Environment variables:
- `OPENAI_API_KEY`, `GEMINI_API_KEY`, `VOYAGEAI_API_KEY`, `ANTHROPIC_API_KEY` as needed.

MCP tools overview (enabled via `ToolConfig`):
- Traversal: `n_from_type`, `e_from_type`, `out_step`, `out_e_step`, `in_step`, `in_e_step`, `filter_items`
- Search: `search_vector` (requires `embedder`), `search_vector_text` (server-side embedding), `search_keyword`

### Schema
To dynamically create, load, and edit your Helixdb schema, you can use the `Schema` class.
To get started, you can create a `schema` instance and optionally pass in the path to your configs file.
```python
from helix.loader import Schema
schema = Schema()
```

This will either create a new `schema.hx` file if you don't have one, or load the existing one.
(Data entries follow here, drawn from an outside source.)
(* ===== verification/GroupCommit.v ===== *)
(** * The group-commit queue ([hatp-engine/src/lib.rs], [write_with_tx_sync])

    Concurrent writers share a queue of pending requests and one write guard.  A
    writer that finds the queue empty commits alone; otherwise it queues its
    request, takes the guard, and either finds its result in its channel, another
    writer having served it, or drains the queue and commits everything in it
    together.  Each atomic action of a writer (a lock, a look at the queue, a send,
    a receive, a commit under the guard) is one step; the steps of the writers
    interleave freely.  Requests carry distinct transaction ids, which name the
    writers and their channels. *)

From Stdlib Require Import Strings.String.
From stdpp Require Import base tactics list option sets fin_maps gmap.
From S2P Require Import Prelude OrdMap Types Version Crc32c Wal MemTable MemTableProps TxManager Compaction Engine Sst Lsm LsmProps.
#[local] Open Scope Z_scope.

(** Where a writer is in [write_with_tx_sync]. *)
Inductive Pc :=
| CheckQueue                     (** the first look at the queue *)
| FastLock                       (** waiting for the guard, to commit alone *)
| FastCheck                      (** the second look, under the guard *)
| FastCommit
| Push
| LockGuard                      (** queued, waiting for the guard *)
| TryRecv
| Drain
| Recv (flushed : Result unit)   (** the result of [flush_pending_batch] *)
| Returned (result : Result TxnTs).

Record Writer := mkWriter { w_req : PendingWrite; w_pc : Pc }.

#[local] Abbreviation Sent := (list (PendingWrite * Result TxnTs)).

Section Queue.
Context {hw : Crc32Hw} {T H : Type} `{MemTableBackend T} `{EngineHook H}.
#[local] Abbreviation Eng := (Engine (T := T) (H := H)).

(** [s_log] records every request served with its outcome, in order. *)
Record Sys := mkSys {
  s_engine : Eng;
  s_pending : list PendingWrite;
  s_guard : option Z;
  s_chans : gmap Z (Result TxnTs);
  s_writers : gmap Z Writer;
  s_log : Sent;
}.

Definition set_pc (S : Sys) (id : Z) (pc : Pc) : Sys :=
  mkSys (s_engine S) (s_pending S) (s_guard S) (s_chans S) (alter (fun wr => mkWriter (w_req wr) pc) id (s_writers S)) (s_log S).
Definition set_guard (S : Sys) (g : option Z) : Sys :=
  mkSys (s_engine S) (s_pending S) g (s_chans S) (s_writers S) (s_log S).
Definition push_pending (S : Sys) (req : PendingWrite) : Sys :=
  mkSys (s_engine S) (s_pending S ++ [req]) (s_guard S) (s_chans S) (s_writers S) (s_log S).
Definition take_chan (S : Sys) (id : Z) : Sys :=
  mkSys (s_engine S) (s_pending S) (s_guard S) (delete id (s_chans S)) (s_writers S) (s_log S).

(** The results sent to the channels of their requests. *)
Definition send_all (chans : gmap Z (Result TxnTs)) (sent : Sent) : gmap Z (Result TxnTs) :=
  fold_left (fun c p => <[pw_tx_id p.1 := p.2]> c) sent chans.

(** The engine after a commit that served [sent] from the queue. *)
Definition served_alone (S : Sys) (e : Eng) (req : PendingWrite) (r : Result TxnTs) : Sys :=
  mkSys e (s_pending S) (s_guard S) (s_chans S) (s_writers S) (s_log S ++ [(req, r)]).
Definition served_queue (S : Sys) (e : Eng) (sent : Sent) : Sys :=
  mkSys e [] (s_guard S) (send_all (s_chans S) sent) (s_writers S) (s_log S ++ sent).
To interact with the schema, you can use various methods, including:
```python
schema.create_node("User", {"name": "String", "age": "U32"})
schema.create_edge("Follows", "User", "User")
schema.create_vector("Vec", {"vec": "Vec32"})
```

To save the schema to your configs folder, you can use the `save` method.
```python
schema.save()
```

### Chunking

Helix uses [Chonkie](https://chonkie.ai/) chunking methods to split text into manageable pieces for processing and embedding:

```python
from helix import Chunk

text = "Your long document text here..."
chunks = Chunk.token_chunk(text)

semantic_chunks = Chunk.semantic_chunk(text)

code_text = "def hello(): print('world')"
code_chunks = Chunk.code_chunk(code_text, language="python")

texts = ["Document 1...", "Document 2...", "Document 3..."]
batch_chunks = Chunk.sentence_chunk(texts)
```

You can find all the different chunking examples inside of [the documentation](https://docs.helix-db.com/features/chunking/helix-chunking).

## Loader
The loader (`helix/loader.py`) currently supports `.parquet`, `.fvecs`, and `.csv` data. Simply pass in the path to your
file or files and the columns you want to process and the loader does the rest for you and is easy to integrate with
your queries

## License
helix-py is licensed under the The AGPL (Affero General Public License).